The often underestimated vignette tax is a direct levy on securities assets and represents an element of tax fairness, even if its rate (0.2%) is modest compared to the proposed values. Every year, those who hold a securities file pay a tax proportional to the value of their investments, which is calculated on the reported value of the securities held in relation to the reported period. In other words, on the value that appears on the statement at the end of the period, usually end of quarter or end of year. But how much does the state collect each year from this mini-asset?

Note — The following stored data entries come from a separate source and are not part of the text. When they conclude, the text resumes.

(** Both counters advance once per path [addFilesToZip_loop] adds. *)
Lemma addFilesToZip_loop_counts destPath l : forall dir added s,
  let r := addFilesToZip_loop destPath l dir added s in
  exists new,
    snd (result r) = added ++ new
    /\ FilesProcessed (stats (final r))
       = Nat.iter (length new) incr (FilesProcessed (stats s))
    /\ FilesCompressed (stats (final r))
       = Nat.iter (length new) incr (FilesCompressed (stats s)).
Proof.
  induction l as [|lf l IH]; intros dir added s; cbn [addFilesToZip_loop].
  - exists []. rewrite app_nil_r. auto.
  - cbv zeta. rewrite bind_silent by auto with run.
    assert (Hskip : forall s', FilesProcessed (stats s') = FilesProcessed (stats s) ->
              FilesCompressed (stats s') = FilesCompressed (stats s) ->
              exists new,
                snd (result (addFilesToZip_loop destPath l dir added s')) = added ++ new
                /\ FilesProcessed (stats (final (addFilesToZip_loop destPath l dir added s')))
                   = Nat.iter (length new) incr (FilesProcessed (stats s))
                /\ FilesCompressed (stats (final (addFilesToZip_loop destPath l dir added s')))
                   = Nat.iter (length new) incr (FilesCompressed (stats s))).
    { intros s' Hp Hc. rewrite <- Hp, <- Hc. apply IH. }
    destruct (result (os_Open (Path lf) s)) as [e|].
    { repeat rewrite ?result_bind, ?final_bind. apply Hskip; reflexivity. }
    rewrite bind_silent by auto with run.
    destruct (result (zip_Create (Path lf) s)) as [e|].
    { repeat rewrite ?result_bind, ?final_bind. apply Hskip; reflexivity. }
    rewrite bind_silent by auto with run.
    destruct (result (io_Copy (Path lf) s)) as [n [e|]].
    { repeat rewrite ?result_bind, ?final_bind.
      cbn [mu_Lock emit stats_write mu_Unlock Printf final result events fst snd].
      match goal with |- context [addFilesToZip_loop _ _ ?d ?a ?s'] =>
        destruct (IH d a s') as (new & Hn & Hp & Hc) end.
      exists new. auto. }
    repeat rewrite ?result_bind, ?final_bind.
    cbn [mu_Lock emit stats_write mu_Unlock Printf final result events fst snd].
    match goal with |- context [addFilesToZip_loop _ _ ?d ?a ?s'] =>
      destruct (IH d a s') as (new & Hn & Hp & Hc) end.
    exists (Path lf :: new). rewrite Hn, <- app_assoc. split; [reflexivity|].
    rewrite Hp, Hc. cbn [length]. rewrite !Nat.iter_succ_r. auto.
Qed.

Example counters_sample :
  FilesProcessed (stats (final (processLogs Sample.cfg Sample.start))) = 3
  /\ FilesCompressed (stats (final (processLogs Sample.cfg Sample.start))) = 3.
Proof. split; vm_compute; reflexivity. Qed.

Lemma grouping_excludes_current_period_witness :
  grouping Variants.cfg_daily Sample.today Sample.january
    !! groupKeyForTime Variants.cfg_daily Sample.today = None
  /\ grouping Sample.cfg Sample.today Sample.january
       !! groupKeyForTime Sample.cfg Sample.today = None
  /\ grouping Variants.cfg_current Sample.today Sample.january
     = group_files Variants.cfg_current Sample.january
  /\ groupKeyForTime Variants.cfg_daily (Time.date 2024 1 2)
     <> groupKeyForTime Variants.cfg_daily Sample.today.
Proof.
  split; [|split; [|split]].
  - exact (proj1 (grouping_excludes_current_period Variants.cfg_daily Sample.today
                    Sample.january) eq_refl).
  - exact (proj1 (proj2 (grouping_excludes_current_period Sample.cfg Sample.today
                           Sample.january)) eq_refl eq_refl).
  - exact (proj1 (proj2 (proj2 (grouping_excludes_current_period Variants.cfg_current
                                  Sample.today Sample.january))) eq_refl eq_refl).
  - refine (proj2 (proj2 (proj2 (proj2 (grouping_excludes_current_period
              Variants.cfg_daily Sample.today Sample.january)))) eq_refl
              "2024-01-02" [mkLogFile Sample.site1_jan2 30 (Time.date 2024 1 2)]
              (mkLogFile Sample.site1_jan2 30 (Time.date 2024 1 2)) _ _).
    + vm_compute. reflexivity.
    + left. reflexivity.
Defined.

Example grouping_sample :
  map_to_list (grouping Sample.cfg (Time.date 2024 1 20) Sample.january) = []
  /\ dom (grouping Sample.cfg Sample.today Sample.january) = {["2024-01"]}
  /\ dom (grouping Variants.cfg_daily Sample.today Sample.january)
     = {["2024-01-01"; "2024-01-02"]}.
Proof. repeat split; vm_compute; reflexivity. Qed.

(** ** Lock discipline *)

Lemma lock_run_app held a b :
  lock_run held (a ++ b)
  = match lock_run held a with
    | Some h => lock_run h b
    | None => None
    end.
Proof.
  revert held. induction a as [|e a IH]; intros held; [reflexivity|].
  destruct e; destruct held; cbn [app lock_run]; auto.
Qed.

Lemma lock_run_free held evs : Forall lock_free evs -> lock_run held evs = Some held.
Proof.
  induction 1 as [|e evs He _ IH]; [reflexivity|].
  destruct e; try contradiction; exact IH.
Qed.

Lemma guarded_free {A} (m : M A) : emits lock_free m -> guarded m.
Proof. intros H s. apply lock_run_free, H. Qed.

Lemma guarded_ret {A} (a : A) : guarded (ret a).
Proof. intros s. reflexivity. Qed.

Lemma guarded_bind {A B} (m : M A) (k : A -> M B) :
  guarded m -> (forall a, guarded (k a)) -> guarded (bind m k).
Proof.
  intros Hm Hk s. rewrite events_bind, lock_run_app, Hm. apply Hk.
Qed.

Lemma guarded_lock {A} (k : M A) : holding k -> guarded (let* _ := mu_Lock in k).
Proof. intros Hk s. rewrite events_bind. apply Hk. Qed.

Lemma holding_write {A} f (k : M A) :
  holding k -> holding (let* _ := stats_write f in k).
Proof. intros Hk s. rewrite events_bind. apply Hk. Qed.

Lemma holding_unlock_bind {A} (k : M A) :
  guarded k -> holding (let* _ := mu_Unlock in k).
Proof. intros Hk s. rewrite events_bind. apply Hk. Qed.

Lemma holding_unlock : holding mu_Unlock.
Proof. intros s. reflexivity. Qed.

Ltac free_event := first [exact Logic.I | intros; exact Logic.I].

Ltac split_guarded :=
  repeat first
    [ apply guarded_ret
    | solve [apply guarded_free; auto with run]
    | apply guarded_lock
    | apply holding_write
    | apply holding_unlock
    | apply holding_unlock_bind
    | apply guarded_bind; [|intros ?]
    | match goal with
      | |- guarded (match ?x with _ => _ end) => destruct x
      end ].

Lemma guarded_Printf line : guarded (Printf line).
Proof. apply guarded_free, emits_Printf. exact Logic.I. Qed.

Lemma guarded_os_Remove p : guarded (os_Remove p).
Proof. apply guarded_free, emits_os_Remove. intros ok. exact Logic.I. Qed.

(** The archive builder assigns [stats] under the lock only. *)
Lemma guarded_addFilesToZip_loop destPath l : forall dir added,
  guarded (addFilesToZip_loop destPath l dir added).
Proof.
  induction l as [|lf l IH]; intros dir added; cbn [addFilesToZip_loop].
  - apply guarded_ret.
  - apply guarded_bind; [apply guarded_free; auto with run|]. intros [e|].
    { apply guarded_bind; [apply guarded_Printf|intros _]. split_guarded. apply IH. }
    apply guarded_bind; [apply guarded_free; auto with run|]. intros [e|].
    { apply guarded_bind; [apply guarded_Printf|intros _]. split_guarded. apply IH. }
    apply guarded_bind; [apply guarded_free; auto with run|]. intros [n [e|]].
    { apply guarded_bind; [apply guarded_Printf|intros _]. split_guarded. apply IH. }
    apply guarded_lock. do 3 apply holding_write. apply holding_unlock_bind.
    apply guarded_bind; [apply guarded_Printf|intros _]. apply IH.
Qed.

From an analysis of the data published on the website of the Finance Department of the Mef, it is possible to ascertain the revenue flowing into the Treasury on a monthly basis. Among indirect taxes, the stamp duty item is destined to reach a new record this year: already in the first nine months of 2025 the revenue produced by the stamp duty on financial assets is more than 9 billion euro, mostly coming from the proportional stamp duty of 0.2% on the value of securities dossiers and the fixed stamp duty of 34.2 euro that is levied annually on current accounts and passbooks. Other types of stamp duty on periodic communications, account statements and other financial intermediation activities are also included on a residual basis.
A figure that is already higher than the 8.8 billion collected by the IRS through the stamps paid by Italians in 2024, which represented the previous record. Last year's exploit (an increase of 2 billion, +29.9% compared to 2023) was due to higher payments, paid in virtual mode by the Post Office, banks and Sims. This particularly favourable dynamic can be attributed to the significant increase (+20%) in the value of securities and time deposits subject to the 0.2% stamp duty.
The further closing with a bang expected at the end of 2025, on the other hand, derives from the provisions introduced with last year's Manoeuvre. In particular, Article 1, paragraphs 87 and 88, amended the system of payment of stamp duty on Branch III and IV insurance products, establishing that the tax is to be paid annually and not, as was previously the case, only at the time of redemption or redemption of the insured positions. Furthermore, it was stipulated that the stamp duty due for previous years (annually accumulated stamp duty) would be paid in four years at different percentages (50% in 2025, 20% in 2026 and 2027, and 10% in 2028). The revenue from the mini-tax on financial assets is thus also set to grow in the coming years.